:: INSTRUCTIONS FOR THE TASK ::
Only the lines from the start of the material through the line containing "destruct (modified_ c);" are to be extracted, exactly as they appear.

:: SUPPLIED INFORMATION ::
Lemma kid_gap R W n p m i o q k : slot R W n p m i o q -> key k -> ~ q `prefix_of` k ->
  WriteBatch (kid_writes o) W !! lkey pfx k = W !! lkey pfx k.
Proof.
  intros Hs Hk Hq. rewrite lookup_WriteBatch. unfold slot, kid_writes, kid in *. destruct o as [c|]; [|done].
  destruct (modified_ c); [|done]. destruct Hs as (_ & _ & Hh). destruct (update_hash pfx c) as [[r c'] ws]. destruct Hh as [Ht _].
  erewrite last_write_touches; [done|exact Ht|]. intros Hr. by apply Hq, region_lkey.
Qed.

(** Branch [i] after the loop, in a store that has what it wrote. *)
Lemma kid_after R W D n n' p m i o q : keys_ok m -> slot R W n p m i o q -> modified_ n' = false ->
  agree pfx (p ++ [br i]) (WriteBatch (kid_writes o) W) D -> info_at n' i = kid_entry o (info_at n i) ->
  Stored pfx D (branch_of p m i) (info_at n' i)
  /\ match kid_node o with
     | None => unloaded pfx R D n' p m i
     | Some c => Rep pfx R D c q (branch_of p m i) /\ loaded pfx D n' p m i c q
     end.
Proof.
  intros Hk Hs Hm Hag Hi. pose proof (fun k => kid_gap R W n p m i o q k Hs) as Hgap. rewrite Hi.
  assert (Hst : forall e, Stored pfx (WriteBatch (kid_writes o) W) (branch_of p m i) e -> Stored pfx D (branch_of p m i) e).
  { intros e He. eapply Stored_frame; [exact He|apply sub_under|by apply sub_keys|exact Hag]. }
  unfold slot, kid_writes, kid_entry, kid_node, kid in *. destruct o as [c|].
  2:{ destruct Hs as (U1 & U2 & U3). split; [by apply Hst|]. unfold unloaded. rewrite Hi. split_and!; [done|by apply Hst|].
      by eapply Leaves_frame. }
  destruct Hs as (HR & (L1 & L2 & L3 & L4) & Hh).
  assert (Hgap' : forall k, key k -> p ++ [br i] `prefix_of` k -> ~ q `prefix_of` k -> D !! lkey pfx k = None).
  { intros k K1 K2 K3. rewrite Hag; [rewrite Hgap by done; by apply L2|]. exists k. split; [done|]. by right. }
  destruct (modified_ c) eqn:Ec.
  - destruct (update_hash pfx c) as [[r c'] ws]. destruct Hh as (_ & HR' & Hm' & Hne & _). cbn in Hi, Hst, Hag. cbv beta iota.
    assert (Hr : Stored pfx D (branch_of p m i) r).
    { apply Hst, Hne. intros ->. by apply prefix_nil_inv, app_nil in L1 as [_ ?]. }
    split; [done|]. split; [eapply Rep_frame; [exact HR'|by eapply agree_weaken]|]. unfold loaded. rewrite Hi. by split_and!.
  - cbn in Hi, Hst, Hag. cbv beta iota. assert (Hr : Stored pfx D (branch_of p m i) (info_at n i)) by (apply Hst, L3; done).
    split; [done|]. split; [eapply Rep_frame; [exact HR|by eapply agree_weaken]|]. unfold loaded. rewrite Hi. by split_and!.
Qed.

(** The whole batch, seen from one part of the store. *)
Lemma batch_branch W ls w1 w3 p i l : ls !! i = Some l ->
  (forall j l', ls !! j = Some l' -> touches (region pfx (p ++ [br j])) l') ->
  touches (fun x => x = lkey pfx p /\ key p) w1 -> touches (fun x => x = nkey pfx p) w3 ->
  agree pfx (p ++ [br i]) (WriteBatch l W) (WriteBatch (w1 ++ concat ls ++ w3) W).
Proof.
  intros Hi Hls H1 H3 x Hx. destruct (region_snoc p i x Hx) as (_ & Hn & Hl). rewrite !lookup_WriteBatch, !last_write_app.
  rewrite (last_write_touches _ w3 x H3) by done. rewrite (last_write_concat x ls i l Hi).
  - rewrite (last_write_touches _ w1 x H1) by (intros [-> ?]; by apply Hl). by destruct (last_write x l).
  - intros j l' Hj Hne. eapply last_write_touches; [by apply (Hls j)|]. intros Hx'. by apply Hne, (region_branch p j i x).
Qed.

:: EXERCISE SOLUTION ::
Lemma kid_gap R W n p m i o q k : slot R W n p m i o q -> key k -> ~ q `prefix_of` k ->
  WriteBatch (kid_writes o) W !! lkey pfx k = W !! lkey pfx k.
Proof.
  intros Hs Hk Hq. rewrite lookup_WriteBatch. unfold slot, kid_writes, kid in *. destruct o as [c|]; [|done].
  destruct (modified_ c); [|done]. destruct Hs as (_ & _ & Hh). destruct (update_hash pfx c) as [[r c'] ws]. destruct Hh as [Ht _].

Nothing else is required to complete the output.